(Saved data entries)
#[global] Instance knows_statements `{Env} `{UuidText} `{RedisCommands} cs : Statements (knows cs).
Proof.
  split; try (intros; no_queue).
  - intros A q. apply keeps_knows_frame, _.
  - intros A q. apply keeps_knows_frame, frame_external; [apply _|done].
  - intros d. apply keeps_knows_frame, _.
  - intros dt w. apply knows_qview, timeless.
  - intros key win cap. unfold AllowKey, now. apply keeps_bind; [apply _|]. intros t. apply keeps_bind; [|apply _].
    apply keeps_or_else, keeps_knows_frame, frame_external; [apply _|]. by intros ? [].
  - intros name ls n _. apply keeps_knows_frame. by intros [].
  - intros name ls n _. apply keeps_knows_frame. by intros [].
  - intros id st _. apply keeps_knows_frame, frame_sql_qview. intros u t []. simpl.
    split; [apply fmap_update_where; intros; apply core_set_status|done].
  - intros id t. apply keeps_knows_frame, frame_sql_qview. intros u t0 []. simpl.
    split; [apply fmap_update_where; intros; apply core_set_status|done].
  - intros id t. apply (keeps_dead_sql cs (Ok tt) (fun _ => delete_where (dead_letter_key id t))).
    intros _ l x [_ Hx]%elem_of_delete_where. eauto.
  - intros id t. apply (keeps_dead_sql cs (Ok tt) (fun t0 => update_where (dead_letter_key id t) (set_replayed t0))).
    intros t0 l x (y & Hy & ->)%elem_of_update_where. exists y. split; [done|]. case_match; [by destruct y|done].
Qed.

(** ** What is published *)

Section Publishing.
Context `{Env} `{UuidTextLaws} `{Propagator} `{RedisCommands}.
Variable cs : list NotificationRow.
Lemma keeps_queue_Process cs c msg : c ∈ cs -> row_ok c -> describes c msg ->
  Keeps (knows cs) (Process (wk_deps wk) msg).
Proof using All.
  intros Hc Hr Hd. destruct (started_worker version commit env_worker env_api wk a worker_started api_started) as [Hk _].
  apply keeps_Process; [apply _|..].
  - intros ch p n Hp. apply keeps_knows_frame. intros w. pose proof (deps_providers _ _ Hp) as Hcp.
    pose proof (send_frame (p := p) n w) as Hf. unfold worker_view, qview in *. congruence.
  - intros reason e. by eapply keeps_deadLetter_about.
  - intros n e. unfold dispatchWebhook.
    destruct (worker_main_inv _ _ _ _ worker_started) as (cfg & Hl & -> & _). apply keeps_ignore, keeps_Dispatch.
    destruct (with_build_fields version commit cfg) as [-> _]. by eapply load_webhook_attempts.
Qed.

(** Every step keeps the queue in order. *)
Lemma closed_queue_step w w' : closed_step wk a w w' -> queue_ok w -> queue_ok w'.
Proof using All.
  intros Hstep Hq. assert (knows (core <$> notifications (w_db w)) w) as Hall by by split.
  destruct Hstep as [t w w' Hin%tasks_ok Ht|order r w|tenant recipient id w|dt w].
  - destruct Ht as [ch c n rec msg w Hrec Htop Hu|ch c rec w Hrec Htop|interval batch maxRetries w|c d rec w Hrec Htop].
    + destruct Hin as [Hv Hc]. rewrite Hc in Htop.
      destruct (decode_message _ ch rec (queued_rec w rec Hq Hrec) Hv Htop) as (row & m & Hr & Hok & Hd & _ & _ & Hm).
      rewrite Hu in Hm. injection Hm as ->. by apply (keeps_queue_Process (core <$> notifications (w_db w)) row).
    + destruct Hin as [Hv Hc]. rewrite Hc in Htop.
      by apply (keeps_dlq_handle_of _ ch rec (queued_rec w rec Hq Hrec) Hv Htop).
    + by apply keeps_queue_tick.
    + apply keeps_knows_nil; [apply keeps_webhook_handle, _|done].
  - apply keeps_knows_nil; [|done]. apply keeps_ServeHTTP; [apply _|..].
    + apply started_probes with (version := version) (commit := commit) (env_api := env_api); [done|apply _].
    + intros. apply keeps_nil_knows, keeps_queue_Send, api_retries_fit.
    + intros. apply keeps_nil_knows, keeps_queue_replay, api_retries_fit.
  - apply keeps_knows_nil; [apply keeps_replay_gap, _|done].
  - apply (proj1 (knows_nil _)), (inv_idle (I := knows [])). by apply (proj2 (knows_nil _)).
Qed.

Lemma closed_queue w w' : rtc (closed_step wk a) w w' -> queue_ok w -> queue_ok w'.
Proof using All. induction 1 as [w|w w1 w2 Hs _ IH]; [done|]. intros Hq. by eapply IH, closed_queue_step. Qed.

Lemma closed_extends w w' : rtc (closed_step wk a) w w' -> extends (ledger_of w) (ledger_of w').
Proof using All.
  intros Hr. apply ledger_extends.
  apply (closed_keeps (from_ledger (ledger_of w)) w w'); [apply _|intros; by apply provider_keeps_ledger|done|apply rtc_refl].
Qed.

Lemma closed_schema w w' : rtc (closed_step wk a) w w' -> schema w -> schema w'.
Proof using All. apply closed_keeps; [apply _|]. intros p n Hp. apply send_schema. Qed.
End StartedClosed.

Lemma describes_core row m : describes (core row) m <-> describes row m.
Proof. split; intros [? ? ? ? ? ? ? ?]; split; by destruct row. Qed.

(** The message of a record on a channel's topic, with the row it is about. *)
Lemma queued_message `{UuidTextLaws} w ch rec : queue_ok w -> IsValid ch = true -> rec ∈ w_kafka w ->
  k_Topic rec = TopicForChannel ch ->
  exists row m, row ∈ notifications (w_db w) /\ Unmarshal_bytes (k_Value rec) = Ok m /\ describes row m /\
    message_wf m /\ m_Channel m = ch /\ k_Key rec = m_RecipientID m.
Proof.
  intros Hq Hv Hrec Ht.
  destruct (decode_message _ ch rec (queued_rec w rec Hq Hrec) Hv Ht) as (c & m & Hc & Hok & Hd & Hch & Hk & Hu).
  apply list_elem_of_fmap in Hc as (row & -> & Hrow). exists row, m. pose proof (describes_wf _ _ Hok Hd).
  rewrite describes_core in Hd. by split_and!.
Qed.

(** A pool on such a topic meets no poison pill. *)
Lemma no_poison `{UuidTextLaws} `{CommitOffset} w ch log concurrency s : queue_ok w -> IsValid ch = true ->
  (forall rec, rec ∈ log -> rec ∈ w_kafka w /\ k_Topic rec = TopicForChannel ch) ->
  rtc (pool_step concurrency log) (NewPool concurrency) s -> pl_skipped s = [].
Proof.
  intros Hq Hv Hlog. revert s. apply rtc_ind_r; [done|]. intros s1 s2 _ Hs IH. destruct Hs; simpl in *; try done.
  exfalso. match goal with Hd : decodes _ _ = Some false |- _ => rename Hd into Hdec end.
  unfold decodes in Hdec. destruct (log !! n) as [rec|] eqn:Hn; [|done].
  destruct (Hlog rec (list_elem_of_lookup_2 _ _ _ Hn)) as [Hrec Ht].
  destruct (queued_message w ch rec Hq Hv Hrec Ht) as (row & m & _ & Hu & _). simpl in Hdec. by rewrite Hu in Hdec.
Qed.
(** The documents a query selects, and the part of them a page shows ([LIMIT] and
    [OFFSET]). *)
Definition selected {K A} `{Countable K} (sel : A -> bool) (s : gmap K A) : list A :=
  where_ sel (snd <$> map_to_list s).
Definition window {A} (win : option (Z * Z)) (l : list A) : list A :=
  match win with Some (limit, offset) => page limit offset l | None => l end.

(** A command on a store.  Where it may fail, it fails without its effect or, when only
    the answer is lost, with it. *)
Inductive served {K A} `{Countable K} (may_fail : Prop) (s : gmap K A) : command K A -> outcome A -> gmap K A -> Prop :=
  | S_created key make u t :
      s !! key u = None -> served may_fail s (Create key make) (Answered (make u t)) (<[key u := make u t]> s)
  | S_found k a : s !! k = Some a -> served may_fail s (Read k) (Answered a) s
  | S_listed sel leb win l :
      l ≡ₚ selected sel s -> Sorted (fun a b => leb a b = true) l ->
      served may_fail s (Select sel leb win) (Listed (window win l) (Z.of_nat (length l))) s
  | S_updated k f a t :
      s !! k = Some a -> served may_fail s (Update k f) (Answered (f t a)) (<[k := f t a]> s)
  | S_put k f u t : served may_fail s (Put k f) (Answered (f (s !! k) u t)) (<[k := f (s !! k) u t]> s)
  | S_touched k f t : served may_fail s (Touch k f) Removed (alter (f t) k s)
  | S_removed k : served may_fail s (Remove k) Removed (delete k s)
  | S_not_found k : s !! k = None -> served may_fail s (Read k) Missing s
  | S_not_updated k f : s !! k = None -> served may_fail s (Update k f) Missing s
  | S_failed c : may_fail -> served may_fail s c Failed s
  | S_lost c o s' : may_fail -> served may_fail s c o s' -> served may_fail s c Failed s'.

_What this task involves_
From the records above, extract exactly and only the lines that begin at the line with "- intros id t. apply (keeps_dead_sql cs (Ok tt) (fun _" and stop after the line with "apply keeps_Process; [apply _|..].".

_Solution to the exercise_
  - intros id t. apply (keeps_dead_sql cs (Ok tt) (fun _ => delete_where (dead_letter_key id t))).
    intros _ l x [_ Hx]%elem_of_delete_where. eauto.
  - intros id t. apply (keeps_dead_sql cs (Ok tt) (fun t0 => update_where (dead_letter_key id t) (set_replayed t0))).
    intros t0 l x (y & Hy & ->)%elem_of_update_where. exists y. split; [done|]. case_match; [by destruct y|done].
Qed.

(** ** What is published *)

Section Publishing.
Context `{Env} `{UuidTextLaws} `{Propagator} `{RedisCommands}.
Variable cs : list NotificationRow.
Lemma keeps_queue_Process cs c msg : c ∈ cs -> row_ok c -> describes c msg ->
  Keeps (knows cs) (Process (wk_deps wk) msg).
Proof using All.
  intros Hc Hr Hd. destruct (started_worker version commit env_worker env_api wk a worker_started api_started) as [Hk _].
  apply keeps_Process; [apply _|..].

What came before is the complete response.